When oral arguments were held on Dec. 16, 2011, on the arguments advanced by Golinski, the Department of Justice and BLAG in her case, DOJ sent the head of the civil division, Assistant Attorney General Tony West, to argue its position. It was, a DOJ spokesperson said at the time, only the second time that West appeared in court as assistant attorney general to argue a case.
Speaking to White, West said at the hearing that “Congress gets to draw the lines [of which benefits it wants to give], but it can’t draw those lines in a way that is arbitrary or discriminatory and disfavors a group which may be unpopular, which is what’s happening with here with the Defense of Marriage Act.”

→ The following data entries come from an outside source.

(* ===== verification/Prelude.v ===== *)
(** * A verified model of the C core of oce

    The repository is the source of a social network's backend: hundreds of C++
    services generated around an RPC framework, and below them a small number of C
    files and header-only C++ components that do the work which is the program's own.
    This library models those: the FastCGI application library (src/cwf/libfcgi),
    which every web-facing process of the repository links, with its wrappers of stdio
    and its C++ stream buffer; the web framework on top of it (src/cwf); and the
    utilities of src/base: containers, hashes, encoders, URLs, MD5, and the read-write
    lock, message queue and thread pool that its servers run on.  It also
    models the QuickLZ codec of the feed service (src/feed/feedview/quicklz.c) and the
    CGI library of the advertising hub (src/AdHot/hub/cgi/cgi.c), a modified part of
    ClearSilver.

    ** Parts, and the files that model them

    - Prelude: machine integers, results of calls ([outcome]: a value, [Crash] for an
      aborted process or undefined behaviour, [NoFuel] for a loop that has not ended),
      bytes and strings, generic lemmas.
    - Clib: what the modelled code calls of the C library on strings and numbers.
    - FcgiProto: fastcgi.h (constants, record layouts) and the builders MakeHeader,
      MakeEndRequestBody, MakeUnknownTypeBody, AlignInt8, AlignPtr8 of fcgiapp.c;
      [record] and [encode_record], the records of the protocol document.
    - OsUnix: os_unix.c.  The kernel is a record of scripts: per connection the results
      that [read], [write] and [select] will give, and for the listening socket those of
      [accept]; the calls consume them and append to the bytes a connection received.
      The globals of the file are [aio_state] and [os_state].  Functions keep their names
      (OS_Read, OS_Write, OS_Close, OS_Accept, ClientAddrOK, ...).
    - OsAsync: the asynchronous operations of os_unix.c (OS_AsyncRead, OS_AsyncWrite,
      OS_CloseRead, OS_DoIo).  [select] and the completion procedures, which get the
      whole state with the memory of the process, are arguments; a call may end in
      [exit] ([io]).
    - OsAioInv, OsDoIo: the invariant of the table and the sets, stated once for the
      two sides of a descriptor; that the calls keep it ([api_step]); the theorems
      about OS_DoIo.
    - OsSocket: listening and connecting sockets, signals and spawned processes of
      os_unix.c; the kernel is a function of the calls made so far.
    - FcgiStream: the stream, its buffer and the request (FCGX_Stream, FCGX_Stream_Data,
      FCGX_Request) with NewStream, SetReaderType, write_it_all and the output
      operations FCGX_PutStr, FCGX_PutChar, FCGX_FFlush, FCGX_FClose.  Pointers into the
      buffer are indices; a [sys] is a stream with its request and the system.  The
      function pointer [emptyBuffProc] is an argument of the operations.
    - FcgiSink: what the output operations need from [emptyBuffProc], as the class
      [Sink], and their theorems against it.
    - FcgiWriter: EmptyBuffProc and WriteCloseRecords, shown to be a [Sink], and the
      theorems about output.
    - FcgiParams: the vector of parameters (NewParams, PutParam, FCGX_GetParam).
    - FcgiReader: the input operations, ReadParams, ProcessManagementRecord,
      ProcessBeginRecord, ProcessHeader and FillBuffProc, whose loop is cut into one
      definition per stage.
    - FcgiSource: what the input operations need from [fillBuffProc], as the class
      [Source], the abstract input stream ([spec_rops] on a list of bytes) and the
      refinement theorems against the class.
    - FcgiWire: the conversation with the server: which records may arrive ([wire],
      [wires]), what must be answered to them, how a stream may end ([ending]).
    - FcgiInput: FillBuffProc is a [Source] for such a conversation, cut into reads in
      any way; the theorems about input and parameters.
    - FcgiRequest: FCGX_Init, FCGX_InitRequest, FCGX_Accept, FCGX_Accept_r,
      FCGX_Finish_r, FCGX_Free on the globals of fcgiapp.c ([fcgx]).
    - FcgiFinish, FcgiCorners: the end of a request, and the corners where the code
      loses data, overruns an array or never returns.
    - FcgiPrintf: FCGX_VFPrintF and the part of sprintf it uses; floating-point numbers
      and pointers are printed by the class [Libc].
    - FcgiPrintfOk: formats as literal texts and conversions, and the theorems.  What is
      assumed of the C library's printing of numbers is the class [LibcLaws].
    - FcgiTotal: the output operations, FCGX_VFPrintF and FCGX_Finish_r on any stream
      that is well formed ([stream_ok]), when writes may fail: they return.  What they
      need from [emptyBuffProc] is the class [Empties], and EmptyBuffProc implements it.
    - FcgiStreambuf: [fcgi_streambuf] of fcgio.cpp with the operations of
      [std::streambuf] it inherits, on the [Sink] or [Source] it is attached to; its
      buffer is the caller's array, of any size.
    - FcgiStdio: fcgi_stdio.c, on a heap of [FCGI_FILE] structs, each of which is open
      on a file of the C library, on a stream, or on nothing.  The C library's calls on
      files are the class [Stdio], its documented laws about which files are open
      [StdioLaws]; [table_stdio] is an implementation of both.
    - BaseEscape: the escape functors of base/escape.h and CharMask of base/charmask.h.
    - BaseEncode: stringencode.cc: escape, encode, the URL and hexadecimal encoders and
      s_transform.  The two buffers are ranges of one memory, so that a decoder may work
      in place; [transform_frame] is the loop they share.
    - BaseEncodeXml: the part of stringencode.cc on UTF-8, HTML and XML.
    - BaseMd5: md5.cc and stringdigest.cc; [RFC] is the algorithm of RFC 1321.
    - BaseHash: MurmurHash2 and MurmurHash64B of base/hash.h, circular_count.
    - BaseContinuum: the consistent-hash ring Continuum of base/consistenthash.h.
    - BaseCache: the LRU cache HashCache of base/cache.h, as a step relation between
      the locked sections its threads execute.
    - BaseUrl: base/url.h and url.cc: [Parse], [UpdateUrl], [Validate], escapes; [parts] is
      the grammar of what is accepted.
    - BaseRwlock: base/rwlock.h.  What a thread does with the mutex is one section, a
      definition on the fields; [run] is a section of one thread in a process of many,
      [reachable] the interleavings, with spurious wake-ups and any choice of the thread
      that [notify_one] wakes.
    - BaseMessageQueue: base/messagequeue.h, as steps of the threads that post and of the
      worker ([mq_step]); what is outside the mutex is a step of its own.
    - BaseThreadPool: base/threadpool.h and threadpool.cc, over BaseMessageQueue; what a
      call reads of the running workers is an argument.
    - Qlz: quicklz.c as quicklz.h configures it (level 1, no streaming buffer, not
      memory safe): memory is a list of bytes, a pointer into it an index, the scratch
      memory a record of functions from the hash to the entry, whose initial contents
      are arbitrary.
    - QlzTokens: the compressed form as a sequence of literals and matches ([token]), how
      one may be cut from a source ([parse]) and what bytes it is sent as ([stream]).
    - QlzCompress, QlzDecompress: the compressor produces such a stream and the
      decompressor expands it; the invariants of the two loops.
    - QlzRoundtrip: the container (header, raw blocks) and the theorems.
    - CgiString, CgiStrip: the functions of cgi.c on strings (cgi_url_unescape,
      Utf8StringTrunc, MaxLength, RFeedTime; cgi_html_ws_strip), on buffers.
    - CgiHdf: what cgi.c uses of ClearSilver, as classes: the data set ([Hdf], with the
      laws its header file documents, [HdfLaws], stated on a flat model of it), the
      wrapper of the CGI environment ([CgiWrap]) and the registration of error types
      ([NeoErr]), each with an implementation for concrete examples.
    - CgiParse: requests (cgi_init, cgi_parse and what they call).
    - CgiOutput: responses (cgi_output, cgi_headers, cgi_display, redirects, cookies).
    - CgiRequest, CgiImport, CgiResponse: the theorems about them, against the classes.
    - CwfHttp: cwf/http.h and http.cc: the enumerations and their names (class [Enum]),
      classes of codes and headers, attributes, dates with what [sscanf] does for their
      format; [mktime] and [timezone] are arguments.
    - CwfRequest: cwf/stream.h, stream.cc and cookie.h (Request, Cookie, Header,
      Response), and the dispatcher of frame.cc with action.h and pattern.h.  Boost's
      [split], [starts_with] and [lexical_cast] are the class [Boost] with [BoostLaws];
      [std_boost] implements them.  An action is a record of its two methods.
    - CwfServe: FastcgiProc of frame.cc, the loop of a thread, over FcgiRequest and
      CwfRequest.
    - CwfConnect: FastcgiConnect of connect.cc, which binds a socket and forks the
      processes that serve on it, and what main does next.  A process has a table of
      descriptors ([effect] of a call on it); whether a call succeeds is an argument.

    ** What the theorems show

    - Output (FcgiWriter): whatever a client writes, in any pieces, is received as
      well-formed records whose contents are exactly those bytes, then the closing
      records; [write_it_all] writes everything or fails with the error of the kernel.
    - Input (FcgiInput): whatever mixture of records arrives and however it is cut into
      reads, the input operations return what they would return on the concatenated
      contents of the records of their stream, and the answers the protocol asks for are
      sent; ReadParams decodes what a server encodes.
    - Requests (FcgiRequest, FcgiFinish): from [accept] to END_REQUEST.
    - Serving (CwfServe): a process answers its clients one after another; the theorem
      composes those about accepting, input, the framework, output and finishing.
    - Starting (CwfConnect): a forked process serves with the listening socket as
      descriptor 0 and no other descriptor it should not have; options that do nothing.
    - The framework (CwfRequest, CwfHttp): what a browser encodes is what an action
      reads, the dispatcher calls the first action that matches, cookies, attributes and
      dates are parsed, with what goes wrong there.
    - Stream buffers (FcgiStreambuf): a buffer of any size changes nothing of what is
      written or read, until a read has met the end of the input.
    - stdio (FcgiStdio): a wrapper on the stdout of a request does what ISO C says of
      the function it wraps; every call that keeps its contract ([callable]) returns,
      also when writes fail, and keeps files, streams and structs live, but for
      the calls that leave one dangling.
    - Formatted output (FcgiPrintfOk): both paths of FCGX_VFPrintF print what the C
      standard says when the field widths are small enough and a [%Lf] is of a number in
      the range of double; a wider field, and a longer number out of that range, overrun the
      buffer.
    - Asynchronous operations (OsDoIo): the dispatcher completes every ready operation
      once and in order and keeps the invariant whatever its procedures do; it calls
      nobody any more after a posted descriptor was closed.  Sockets (OsSocket): a
      client reaches the address its server has bound.
    - Corners (FcgiCorners): what happens outside those hypotheses.
    - Utilities: escapes and encoders are faithful and safe (for the two script
      functors against strict readers of JSON strings and JavaScript literals), stay in
      their buffers and may work in place; MD5 of pieces is the MD5 of the whole; sets are sets, hashing a
      changed word changes the hash, the ring finds the next point and moves no more keys than it
      must, the cache is a map under every interleaving and least-recently-used under a
      discipline of its clients, and what breaks without it.
    - Threads (BaseRwlock, BaseMessageQueue, BaseThreadPool): the lock excludes and loses no
      wake-up, under every interleaving; messages run once and in order, by the worker the
      pool promises; a [Close] may be lost, and what goes wrong when a pool shrinks.
    - URLs (BaseUrl): exactly the URLs of a grammar are accepted, and the text of an accepted
      one is a normal form, with the corners where it is not; escapes are read back.
    - QuickLZ (QlzRoundtrip): what is compressed is decompressed to the same bytes for
      every source up to 2^32 - 401 bytes and every content of the scratch memories,
      within the slack the header file asks for; runs, short sources, malformed input.
    - CGI: every encoding of a query string gives its pairs (CgiRequest), cgi_init
      imports the environment and confines what a client sends to its part of the data
      set, bodies are read however they are cut, and a short PUT is never finished
      (CgiImport); pages are sent with their headers and stripped of nothing but white
      space (CgiResponse, CgiStrip); unescaping and truncation (CgiString).

    ** Bounds and fuel

    Integers are [Z] with the conversions [u8] ... [s32] written where C converts.
    Loops that are not structural take fuel: loops over a script take as much as the
    script is long ([write_fuel], [close_fuel]); FillBuffProc and ReadParams, whose
    number of turns depends on the input, take it as an argument and their theorems
    require a bound that is linear in the length of the input; the loops of quicklz.c
    take one more than the length of what they consume, and so do those of cgi.c, whose
    walks over the nodes of a level take one more than the number of nodes; the loop of
    a PUT, which need not end, takes its fuel as an argument.  OS_DoIo visits at
    most FD_SETSIZE descriptors ([dispatch_fuel]); the loops of stringencode.cc, http.cc
    and fcgio.cpp take the length of their source or request; FastcgiProc takes one turn
    more than there are clients.  The executions of BaseRwlock and BaseMessageQueue end by a measure ([work],
    [mq_work]).  No
    property is about a run that is assumed to return: they state that there is a result, and
    which.  What may wait for ever is the client's: [FCGI_Accept] returns when
    [FCGX_Accept] does, which is the theorem about accepting.

    ** Not modelled

    In cgi.c: cgi_destroy, which only frees, the one-line wrappers of ClearSilver's
    escape functions, and the remote debugger, which is not compiled.
    In os_unix.c: the locks of AcquireLock, which are not compiled, and the time that
    [select] leaves in its argument.  In fcgi_stdio.h: the macros that
    give the wrappers the names of the C library.  In cwf: FastcgiMain (threads,
    logs and templates), the command line of main, the Windows half of connect.cc,
    dynalib.cc and the sample actions.  In src/base: logging, atomic operations (assembly),
    the wrappers of boost::asio and of Ice, the small helpers for paths, directories,
    JDBC URLs and network interfaces, and threadpool.cpp, an older copy of threadpool.cc.  The Windows layer, the C++ services, which are calls into Ice, MySQL and
    memcached, and third-party code.  The addresses and initial contents that [malloc]
    returns, the uninitialised bytes of the stack that are sent and [inet_addr] are
    arguments of the definitions that use them. *)
From Stdlib Require Import ZArith Lia Bool String Ascii.
From stdpp Require Import base list numbers.

Declare Scope oce_scope.
Delimit Scope oce_scope with oce.
Open Scope oce_scope.
Open Scope Z_scope.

West told White: “I think the question is squarely whether the federal government can use this classification to make determinations amongst otherwise similarly-situated legally married couples.”
Acknowledging the couple’s legal status, West said, “Ms. Golinski and her wife are already married. So, the only question is whether or not the federal government has a good reason to be able to make these distinctions, to draw these lines.
“And, we think the federal government does not,” he concluded, according to the transcript of the hearing.
Less than 10 weeks later, White issued his opinion.
Addressing the arguments made in Golinski’s case by BLAG, White wrote, “BLAG argues, but does not explain how denying marriage benefits only to same-sex couples will somehow make marriage between opposite-sex couples better. The proffered justification may derive from strongly-held religious or fundamentally traditional beliefs, but still does not provide a legally recognizable rational basis for sustaining a law that actively discriminates against legally married couples. The exclusion of same-sex couples from the federal definition of marriage does nothing to encourage or strengthen opposite-sex marriages.”
Accordingly, as Holder told Boehner a year ago today, White concluded that exclusion of same-sex couples is unconstitutional.
“In this matter,” White wrote, “the Court finds that DOMA, as applied to Ms. Golinski, violates her right to equal protection of the law under the Fifth Amendment to the United States Constitution by, without substantial justification or rational basis, refusing to recognize her lawful marriage to prevent provision of health insurance coverage to her spouse.”